We yearn for the comforts of where we grew up, where we feel most comfortable and safe. To feel the warm embrace of mum’s hugs, or dad’s commentary on the football game. The nostalgic feeling as you walk past the park you played at as a child, or the mall you frequented as a teenager. All these small moments accumulate in our hometowns, and when we become detached from them, we are diagnosed with homesickness.

Homesickness.
Often seen as a negative: something that should be avoided, something that can be remedied, or something that means we don’t belong. I see it differently.

One’s ability to feel homesickness is the very fabric of what makes us human beings. To live life to the fullest. To explore every corner of ourselves.

Because at the heart of homesickness is love. A love so quiet and constant that we don’t often notice it until we’re away from it. They shape who we are, even as we grow, move, and change.

Homesickness is not a weakness. It is a signal, an internal compass, that reminds us of where we have come from. It grounds us, even when we are thousands of miles away. It means we’ve been lucky enough to belong somewhere deeply, even if just for a chapter of our lives.

Ironically, it is often through leaving that we come to truly understand what ‘home’ means.

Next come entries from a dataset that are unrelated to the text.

(** Only what the loops of removal need of the order: the root may be anything. *)
Lemma pop_spec pq fl M d e : pq_wf pq fl -> Z.of_nat (length fl) = pq_hmax pq - pq_htop pq -> (forall e d, holds pq e d <-> M !! e = Some d) -> Z.of_nat (size M) = pq_htop pq ->
  ord compare (dat pq) (pq_htop pq) (fun i => parent i = 0) -> in_heap pq 0 d e -> exists pq', ossl_pqueue_pop compare pq = Some (pq', Some d) /\ pq_rep pq' (delete e M).
Proof.
  intros Hw Hl Hm Hs Ho Hr. unfold ossl_pqueue_pop. pose proof (wf_sizes _ _ Hw) as [S1 S2]. pose proof Hr as [B0 C0]. destruct (wf_posn _ _ Hw _ _ _ Hr) as [Be Ee].
  change max_nodes with 1152921504606846975 in S2. rewrite (proj2 (Z.eqb_neq _ _)) by lia. rewrite C0. cbn [mbind option_bind pq_index pq_data]. rewrite sub64_small by u64_side.
  set (t := pq_htop pq - 1). assert (Ht : pq_htop pq = t + 1) by lia.
  assert (Hef : e ∉ fl) by (intros Hx; destruct (wf_free _ _ Hw e Hx) as [_ Hf]; by eapply Hf).
  assert (exists pq2, (if negb (t =? 0) then pq2 ← pqueue_move_elem (pq <| pq_htop := t |>) t 0; pqueue_move_up compare (Z.to_nat (pq_htop pq2)) pq2 0 else Some (pq <| pq_htop := t |>)) = Some pq2 /\
    pq_wf pq2 fl /\ heap_ordered compare (dat pq2) (pq_htop pq2) /\ pq_htop pq2 = t /\ pq_hmax pq2 = pq_hmax pq /\ forall e' d', holds pq2 e' d' <-> holds pq e' d' /\ e' <> e) as (pq2 & H2 & Hw2 & Ho2 & Ht2 & Hx2 & Hh2).
  { destruct (Z.eqb_spec t 0) as [H0|H0]; cbn [negb].
    - eexists. split; [done|]. destruct (drop_last pq fl t d e Ht Hw) as (Hw2 & Hin2 & _); [by rewrite H0|]. split_and!; try done; [intros i Hi; cbn in Hi; lia|].
      intros e' d'. unfold holds. setoid_rewrite Hin2. naive_solver.
    - destruct (move_last pq fl t d e Ht ltac:(lia) Hw Hr) as (pq1 & -> & Hw1 & Ht1 & Hx1 & Hh1 & Hd1). cbn [mbind option_bind].
      destruct (move_up_spec compare (Z.to_nat (pq_htop pq1)) pq1 fl 0 Hw1) as (pq2 & -> & Hw2 & Hr2 & Ho2); [lia|lia| |intros ?; lia|].
      { intros i Hi Hpi. pose proof (parent_bound i ltac:(lia)). eapply le_mono; [apply (Ho i ltac:(lia) Hpi)| |]; apply Hd1; lia. }
      destruct Hr2 as [T2 X2 R2]. exists pq2. split_and!; try done; [congruence..|]. intros e' d'. by rewrite R2. }
  cbn in H2 |- *. rewrite H2. cbn [mbind option_bind].
  destruct (free_handle_spec pq2 fl e Hw2) as (pq3 & -> & Hw3 & Hp3 & Ht3 & Hx3); [by rewrite Hx2|done| |].
  { intros i d' Hi. assert (holds pq2 e d') as [_ []]%Hh2 by (by exists i). done. }
  cbn [mbind option_bind]. exists pq3. split; [done|]. split.
  - exists (e :: fl). split; [done|]. cbn. lia.
  - unfold dat. rewrite Ht3, Hp3. exact Ho2.
  - intros e' d'. rewrite lookup_delete_Some, <- Hm. transitivity (holds pq2 e' d'); [unfold holds, in_heap; by rewrite Ht3, Hp3|]. rewrite Hh2. naive_solver.
  - assert (is_Some (M !! e)) by (exists d; apply Hm; by exists 0). rewrite map_size_delete_Some by done.
    assert (size M <> 0%nat) by lia. lia.
Qed.

Lemma pop_rep pq M : pq_rep pq M -> match ossl_pqueue_pop compare pq with
  | Some (pq', Some d) => exists e, M !! e = Some d /\ pq_rep pq' (delete e M) /\ forall e' d', M !! e' = Some d' -> compare d d' <= 0
  | Some (pq', None) => M = ∅ /\ pq' = pq
  | None => False
  end.
Proof.
  intros [[fl [Hw Hl]] R2 R3 R4]. pose proof (wf_sizes _ _ Hw) as [S1 S2]. destruct (Z.eq_dec (pq_htop pq) 0) as [H0|H0].
  { unfold ossl_pqueue_pop. rewrite H0. cbn. split; [|done]. apply map_size_empty_inv. lia. }
  destruct (wf_cells _ _ Hw 0 ltac:(lia)) as (d & e & Hr). destruct (pop_spec pq fl M d e) as (pq' & -> & Hr'); try done.
  { intros i Hi _. apply R2; [done|tauto]. }
  exists e. split_and!; [apply R3; by exists 0|done|]. intros e' d' [i Hi]%R3. destruct (root_least compare (dat pq) (pq_htop pq)) with (i := i) as (a & b & Ha & Hb & Hle).
  - intros j Hj. destruct (wf_cells _ _ Hw j Hj) as (? & ? & [_ Hc]). unfold dat. rewrite Hc. eauto.
  - done.
  - by destruct Hi.
  - unfold dat in Ha, Hb. destruct Hr as [_ Hr], Hi as [_ Hi]. rewrite Hr in Ha. rewrite Hi in Hb. by simplify_eq/=.
Qed.
(** [client.op1(opts1, cb1); client.op2(opts2, cb2); ...]: operations
    called one after the other on the same client; an exception ends the
    sequence. *)
Fixpoint callAll {Callback : Type}
    (calls : list (Operation Callback * gmap string JsVal * Callback))
    (this : FilterClient Callback) : Result (FilterClient Callback) :=
  match calls with
  | [] => ret this
  | (op, opts, cb) :: rest => this' <- op this opts cb ;; callAll rest this'
  end.

(** ** Strings *)

#[local] Arguments String.append : simpl nomatch.

Lemma append_assoc (s t u : string) : (s +:+ t) +:+ u = s +:+ (t +:+ u).
Proof. induction s as [|a s IH]; simpl; [done | by rewrite IH]. Qed.

Lemma append_empty_r (s : string) : s +:+ "" = s.
Proof. induction s as [|a s IH]; simpl; [done | by rewrite IH]. Qed.

Lemma length_append (s t : string) :
  String.length (s +:+ t) = String.length s + String.length t.
Proof. induction s as [|a s IH]; simpl; [done | by rewrite IH]. Qed.

Lemma substring_whole_prefix (s t : string) :
  String.substring 0 (String.length s) (s +:+ t) = s.
Proof.
  induction s as [|a s IH]; simpl.
  - by destruct t.
  - by rewrite IH.
Qed.

(** [slice(0, -1)] takes the last character off. *)
Lemma slice_drop_last (s : string) (c : ascii) :
  slice (s +:+ String c "") 0 (-1) = s.
Proof.
  unfold slice. rewrite length_append. simpl String.length.
  change (0 <? 0)%Z with false. change (-1 <? 0)%Z with true. cbv iota.
  replace (Z.min 0 _) with 0%Z by lia.
  replace (Z.max (Z.max _ 0 - 0) 0) with (Z.of_nat (String.length s)) by lia.
  rewrite Nat2Z.id. apply substring_whole_prefix.
Qed.

Lemma slice_empty : slice "" 0 (-1) = "".
Proof. reflexivity. Qed.

Lemma withTrailing_joined (l : list JsVal) :
  l ≠ [] → withTrailing l = joined l +:+ ",".
Proof.
  induction l as [|x [|y r] IH]; intros Hne; [done | |].
  - reflexivity.
  - unfold joined in *. simpl fmap. simpl String.concat.
    change (withTrailing (x :: y :: r))
      with (toString x +:+ "," +:+ withTrailing (y :: r)).
    rewrite IH by done. simpl fmap.
    by rewrite !append_assoc.
Qed.

Lemma slice_withTrailing (l : list JsVal) :
  slice (withTrailing l) 0 (-1) = joined l.
Proof.
  destruct l as [|x r]; [done |].
  rewrite withTrailing_joined by done. apply slice_drop_last.
Qed.

Lemma joined_strings (L : list string) :
  joined (JStr <$> L) = String.concat "," L.
Proof.
  unfold joined. f_equal.
  induction L as [|s L IH]; [done |].
  rewrite !fmap_cons. by rewrite IH.
Qed.

Lemma last_char_append (s : string) (c : ascii) :
  last_char (s +:+ String c "") = Some c.
Proof.
  induction s as [|a s IH]; simpl; [done |].
  destruct (s +:+ String c "") eqn:E; [by destruct s | done].
Qed.

(** ** Splitting *)

Lemma split_on_nonempty (c : ascii) (s : string) : split_on c s ≠ [].
Proof.
  destruct s as [|a s]; simpl; [done |].
  destruct (Ascii.eqb a c); [done |]. by destruct (split_on c s).
Qed.

Lemma split_on_no_sep (c : ascii) (s : string) :
  contains c s = false → split_on c s = [s].
Proof.
  induction s as [|a s IH]; simpl; [done |].
  intros [Ha Hs]%orb_false_iff. rewrite Ha. by rewrite IH.
Qed.

Lemma split_on_append (c : ascii) (s t : string) :
  contains c s = false → split_on c (s +:+ String c t) = s :: split_on c t.
Proof.
  induction s as [|a s IH]; simpl.
  - intros _. by rewrite Ascii.eqb_refl.
  - intros [Ha Hs]%orb_false_iff. rewrite Ha. by rewrite IH.
Qed.

Lemma split_on_concat (c : ascii) (L : list string) :
  L ≠ [] → Forall (fun s => contains c s = false) L →
  split_on c (String.concat (String c "") L) = L.
Proof.
  induction L as [|x [|y r] IH]; intros Hne HL; [done | |].
  - simpl. apply split_on_no_sep. by inversion HL.
  - inversion HL as [|? ? Hx Hr]; subst.
    change (String.concat (String c "") (x :: y :: r))
      with (x +:+ String c (String.concat (String c "") (y :: r))).
    rewrite split_on_append by done. f_equal. by apply IH.
Qed.

Lemma first_char_split (c : ascii) (s : string) :
  first_char s = Some c → head (split_on c s) = Some "".
Proof.
  destruct s as [|a s]; simpl; [done |].
  intros [= ->]. by rewrite Ascii.eqb_refl.
Qed.

Lemma last_char_split_length (c : ascii) (s : string) :
  last_char s = Some c →
  last (split_on c s) = Some "" ∧ 2 ≤ length (split_on c s).
Proof.
  induction s as [|a s IH]; [done |].
  destruct s as [|b s].
  - simpl. intros [= ->]. rewrite Ascii.eqb_refl. simpl. split; [done | lia].
  - intros H.
    destruct (IH H) as [Hlast Hlen]. clear IH.
    change (split_on c (String a (String b s)))
      with (if Ascii.eqb a c then "" :: split_on c (String b s)
            else match split_on c (String b s) with
                 | [] => [String a ""]
                 | seg :: rest => String a seg :: rest
                 end).
    destruct (split_on c (String b s)) as [|seg [|seg' rest]];
      [simpl in Hlen; lia | simpl in Hlen; lia |].
    destruct (Ascii.eqb a c).
    + split; [exact Hlast | simpl; lia].
    + split; [exact Hlast | simpl; lia].
Qed.
(** * The Crazyflie bootloader utility: a shallow embedding of
    [cflib/bootloader/__init__.py] and the properties of its flashing engine,
    target selection and session entry.

    Python integers are [Z], byte strings are [list byte], text is [string].
    A method of [Bootloader] becomes a computation in the monad [M]: it reads
    the commands issued so far (the answers of the device, of the callbacks
    and of the deck memory are functions of that history), emits the commands
    and messages of the method in order, and ends by returning, by raising an
    exception, or by exhausting the fuel of the one unbounded loop.  The
    fields of [self] that the methods assign are passed explicitly.

    The moving average of [cflib/utils/moving_average.py] and the sample
    path of [examples/rfid/rfid_logger.py] are pure functions on records. *)

From Stdlib Require Import ZArith List String Ascii Bool Lia Sorting.Sorted.
From Stdlib Require Import Floats.
From Stdlib Require DecimalString HexadecimalString.
From Stdlib Require Import Init.Byte.
Import ListNotations.

Local Open Scope string_scope.
Local Open Scope Z_scope.
Local Open Scope list_scope.

(** ** Python built-ins used by the module *)

Module Py.

(** [str(n)] and the [{}] / [%d] formatting of an integer. *)
Definition str (n : Z) : string :=
  DecimalString.NilZero.string_of_int (Z.to_int n).

Definition upper_ascii (c : ascii) : ascii :=
  let n := nat_of_ascii c in
  if ((97 <=? n) && (n <=? 122))%nat then ascii_of_nat (n - 32) else c.

Fixpoint upper (s : string) : string :=
  match s with
  | EmptyString => EmptyString
  | String c s' => String (upper_ascii c) (upper s')
  end.

(** The [{:X}] formatting of an integer. *)
Definition hex_X (n : Z) : string :=
  upper (HexadecimalString.NilZero.string_of_int (Z.to_hex_int n)).

(** [range(0, n)]. *)
Definition range (n : Z) : list Z := map Z.of_nat (seq 0 (Z.to_nat n)).

(** [len(l)]. *)
Definition len {A} (l : list A) : Z := Z.of_nat (List.length l).

(** A slice bound as Python normalises it: a negative bound counts from
    the end, and the result is clamped to [0, len]. *)
Definition clamp (n k : Z) : Z :=
  let k' := if k <? 0 then k + n else k in
  Z.max 0 (Z.min n k').

(** [l[a:b]]. *)
Definition slice {A} (l : list A) (a b : Z) : list A :=
  let n := len l in
  let lo := clamp n a in
  let hi := clamp n b in
  firstn (Z.to_nat (hi - lo)) (skipn (Z.to_nat lo) l).

(** [l[a:]]. *)
Definition slice_from {A} (l : list A) (a : Z) : list A :=
  skipn (Z.to_nat (clamp (len l) a)) l.

Definition quote : ascii := "039"%char.
Definition double_quote : ascii := "034"%char.
Definition backslash : ascii := "092"%char.

Fixpoint contains (c : ascii) (s : string) : bool :=
  match s with
  | EmptyString => false
  | String c' s' => Ascii.eqb c c' || contains c s'
  end.

Definition hex_digit (n : nat) : ascii :=
  nth n (list_ascii_of_string "0123456789abcdef") "0"%char.

(** One character inside [repr(s)], between the quotes [q]. *)
Definition escape (q c : ascii) : string :=
  let n := nat_of_ascii c in
  if Ascii.eqb c q || Ascii.eqb c backslash then String backslash (String c EmptyString)
  else if (n =? 9)%nat then String backslash "t"
  else if (n =? 10)%nat then String backslash "n"
  else if (n =? 13)%nat then String backslash "r"
  else if ((n <? 32) || ((127 <=? n) && (n <=? 160)) || (n =? 173))%nat
  then String backslash
         (String "x" (String (hex_digit (n / 16)) (String (hex_digit (n mod 16))
                                                          EmptyString)))
  else String c EmptyString.

(** [repr(s)] of a string, what [%r] formats: double quotes when [s]
    holds a single quote and no double quote, single quotes otherwise; the
    quote in use, the backslash and the characters that are not printable
    are escaped.  A character of a [string] stands for the code point of
    its number; below 256 the characters that are not printable are the
    control characters (0 to 31 and 127 to 159), the no-break space (160)
    and the soft hyphen (173). *)
Definition repr (s : string) : string :=
  let q := if contains quote s && negb (contains double_quote s)
           then double_quote else quote in
  String q (String.concat "" (map (escape q) (list_ascii_of_string s))
            ++ String q EmptyString)%string.

End Py.

(** ** The arithmetic of the progress percentage

    [_internal_flash] computes the percentage in Python floats:
    [factor = (100.0 * page_size) / len(image)], [progress += factor],
    [int(progress)].  The engine below is written over an interface
    [Arith] holding exactly these operations; [Float64] instantiates it
    with the kernel's binary64 numbers (what CPython computes). *)

Record Arith : Type := {
  num : Type;
  of_int : Z -> num;                  (* conversion of a Python int *)
  hundred : num;                      (* the literal 100.0 *)
  mul : num -> num -> num;
  div : num -> num -> num;
  add : num -> num -> num;
  to_int : num -> Z                   (* int(x): truncation towards zero *)
}.

Module Float64.

Definition of_Z (z : Z) : float :=
  SF2Prim (binary_normalize prec emax z 0 false).

(** [int(x)] of a finite float; Python raises on infinities and NaN,
    which a sum of finitely many finite [factor]s below the overflow
    threshold never is. *)
Definition trunc (x : float) : Z :=
  match Prim2SF x with
  | S754_finite s m e =>
      let v := if 0 <=? e then Z.pos m * 2 ^ e else Z.pos m / 2 ^ (- e) in
      if s then - v else v
  | _ => 0
  end.

Definition arith : Arith := {|
  num := float;
  of_int := of_Z;
  hundred := of_Z 100;
  mul := PrimFloat.mul;
  div := PrimFloat.div;
  add := PrimFloat.add;
  to_int := trunc
|}.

And while we chase our dreams in new cities, meet new people, and redefine who we are, that feeling of longing remains quietly in the background—not as a burden, but as a tether to our roots.

We are not meant to forget where we came from. We are meant to carry it with us. Like a well-worn photograph in a wallet, homesickness is a reminder that our stories began long before today—and that every new place we find ourselves in is just another verse in a much bigger song.

So no, homesickness is not something to fear. It is something to embrace. To feel homesick is to have loved, to have belonged, and to still carry that place inside you. And in a world that moves fast and changes often, that might just be one of the most human things of all.